Since 2000 the church has grown steadily, expanding to both morning and evening Sunday services and drawing in foreign businessmen, teachers, personnel of non-governmental organizations and diplomats based in the capital.

The priest said he believed the main reason for his expulsion was the church’s mushrooming Sunday evening congregation. This year an average of 250 predominantly young Eritreans have been attending these open worship services.

“Since January, we’ve had to put in additional benches on Sunday nights,” Fernandez said, “and even then the congregation was out the door, overflowing the building.”
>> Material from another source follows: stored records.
Lemma keeps_wait_again mode err h : rwmode mode h -> keeps h (wait_again at_ fuel mode err).
Proof.
  intros Hm. unfold wait_again. case_bool_decide; [|done]. unfold FdIO.pollable. apply keeps_with_ctx; [apply Hm|].
  intros [] _; [|done]. apply keeps_pbind; [by apply keeps_wait|by intros [e|]].
Qed.

(** ** Taking and giving back *)

(** What a goroutine that was idle ends with: nothing, but it may have seen the close. *)
Definition idle h : Prop := h = h0 \/ h = set_won true h0 \/ h = set_gone true (set_won true h0).
(** From [h] it always comes to [h']. *)
Definition keeps_from {A} (h h' : holds) (p : prog A) : Prop := runs p (fun o h'' => is_Some o -> h'' = h') h.
Definition gives_back {A} (p : prog A) (h : holds) : Prop := runs p (fun o h' => is_Some o -> idle h') h.

Lemma gives_back_bind {A B} (p : prog A) (k : A -> prog B) h :
  gives_back p h -> (forall x h, idle h -> gives_back (k x) h) -> gives_back (pbind p k) h.
Proof.
  intros Hp Hk. apply runs_bind. eapply runs_mono; [exact Hp|]. intros [x|] h' H; [apply Hk; eauto|by intros []].
Qed.

Lemma keeps_then {A B} (p : prog A) (k : A -> prog B) h :
  keeps h p -> (forall x, gives_back (k x) h) -> gives_back (pbind p k) h.
Proof.
  intros Hp Hk. apply runs_bind. eapply runs_mono; [exact Hp|]. intros [x|] h' H; [rewrite H by eauto; apply Hk|by intros []].
Qed.

Lemma keeps_idle {A} (p : prog A) h : idle h -> keeps h p -> gives_back p h.
Proof. intros Hi Hp. eapply runs_mono; [exact Hp|]. intros o h' H Ho. by rewrite H. Qed.

Lemma destroy_runs won : keeps_from (set_dying Last (set_won won h0)) (set_won won h0) destroy.
Proof.
  unfold keeps_from, destroy, pd_close, sys. cbn. split; [done|]. intros c Hc.
  rewrite (Hc (or_intror eq_refl)). clear Hc.
  pose proof (Z.eqb_refl fd0) as Hfd. destruct pollable eqn:Hp; cbn.
  - split_and!; try done. intros _ _. split; [done|]. intros _ _. split; [done|]. intros fd Hf. rewrite Hf by auto.
    cbn. rewrite Hfd. by repeat (split; [done|]; intros ? _; cbn; rewrite ?Hfd).
  - split; [done|]. intros fd Hf. rewrite Hf by auto. cbn. rewrite Hfd.
    by repeat (split; [done|]; intros ? _; cbn; rewrite ?Hfd).
Qed.

Lemma destroy_back : gives_back destroy (set_dying Last h0).
Proof. eapply runs_mono; [apply (destroy_runs false)|]. intros o h H Ho. left. by apply H. Qed.

Definition hM : holds := set_misc 1 h0.
Definition hL (read : bool) : holds := set_lock read true h0.

Lemma FD_decref_back : gives_back FD_decref hM.
Proof.
  apply runs_step; [done|]. intros [[]|] Hr; [apply destroy_back|by left|by destruct Hr].
Qed.

Lemma FD_unlock_back read : gives_back (FD_unlock read) (hL read).
Proof.
  apply runs_step; [by destruct read|]. intros [[]|] Hr; [|by destruct read; left|by destruct Hr].
  apply gives_back_bind; [|by intros x h Hh _]. destruct read; apply destroy_back.
Qed.

Lemma with_ref_back {A} (fail : perror -> A) body : keeps hM body -> gives_back (with_ref at_ fail body) h0.
Proof.
  intros Hb. apply runs_step; [done|]. intros [[]|] Hr; [|by left|by destruct Hr].
  apply keeps_then; [exact Hb|]. intros x. apply gives_back_bind; [apply FD_decref_back|by intros ? h Hh _].
Qed.

(** The loop that takes a lock: it is held in the end unless the descriptor is closed. *)
Lemma rwlock_runs read :
  runs (rwlock fuel read) (fun o h => forall ok, o = Some ok -> h = if (ok : bool) then hL read else h0) h0.
Proof.
  apply (runs_iterate _ (fun _ _ h => h = h0 \/ h = set_waits (Woken read) h0)); [by left| |by intros ? ? ? ? [=]].
  intros n [] h Hh. apply runs_step; [destruct Hh as [-> | ->], read; cbn; auto|].
  intros [ok|] _; cbn.
  - intros ok' [= <-]. by destruct Hh as [-> | ->], read, ok.
  - split; [by destruct Hh as [-> | ->]|]. intros [] _. right. by destruct Hh as [-> | ->].
Qed.

Lemma with_lock_back {A} read (fail : perror -> A) body :
  keeps (hL read) body -> gives_back (with_lock at_ fuel read fail body) h0.
Proof.
  intros Hb. apply runs_bind. unfold FD_lock. apply runs_bind. eapply runs_mono; [apply rwlock_runs|].
  intros [ok|] h H; [|by intros []]. rewrite (H ok eq_refl). cbn [then_runs]. destruct ok; [|by left].
  apply keeps_then; [exact Hb|]. intros x. apply gives_back_bind; [apply FD_unlock_back|by intros ? h' Hh _].
Qed.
Sources in Asmara have confirmed that since Fernandez’ forced departure, the Department of Religious Affairs has instructed the Rev. Asfaha Mehari, president of the Evangelical [Lutheran] Church of Eritrea (ECE), to take over the pulpit at St. George’s .

“No foreign citizen, and especially no American, is to be allowed to conduct services there,” the source reported.

Under a 1994 agreement between St. George’s and the ECE, which conducts a number of its own worship services and other activities on the premises, the church compound and parsonage remain the property of the Episcopal Diocese of Egypt. But in terms of legal and governmental relations, the congregation is under the umbrella of the ECE.

Since May 2002, the Eritrean government has outlawed all Christian meetings for worship except those of the officially registered Orthodox, Catholic and Evangelical Lutheran churches. Police authorities have raided meetings in order to arrest hundreds of Protestant believers from the banned denominations. At least 17 of their pastors are still in jail.

But in recent months, government crackdowns have broadened to include individuals and groups within the legally recognized churches that are accused of “corrupting” Eritrean youth.

Even Patriarch Abune Antonios of the Eritrean Orthodox Church has been effectively sidelined, deposed from all ecclesiastical authority except as a ceremonial figurehead. He has been under house arrest since early August.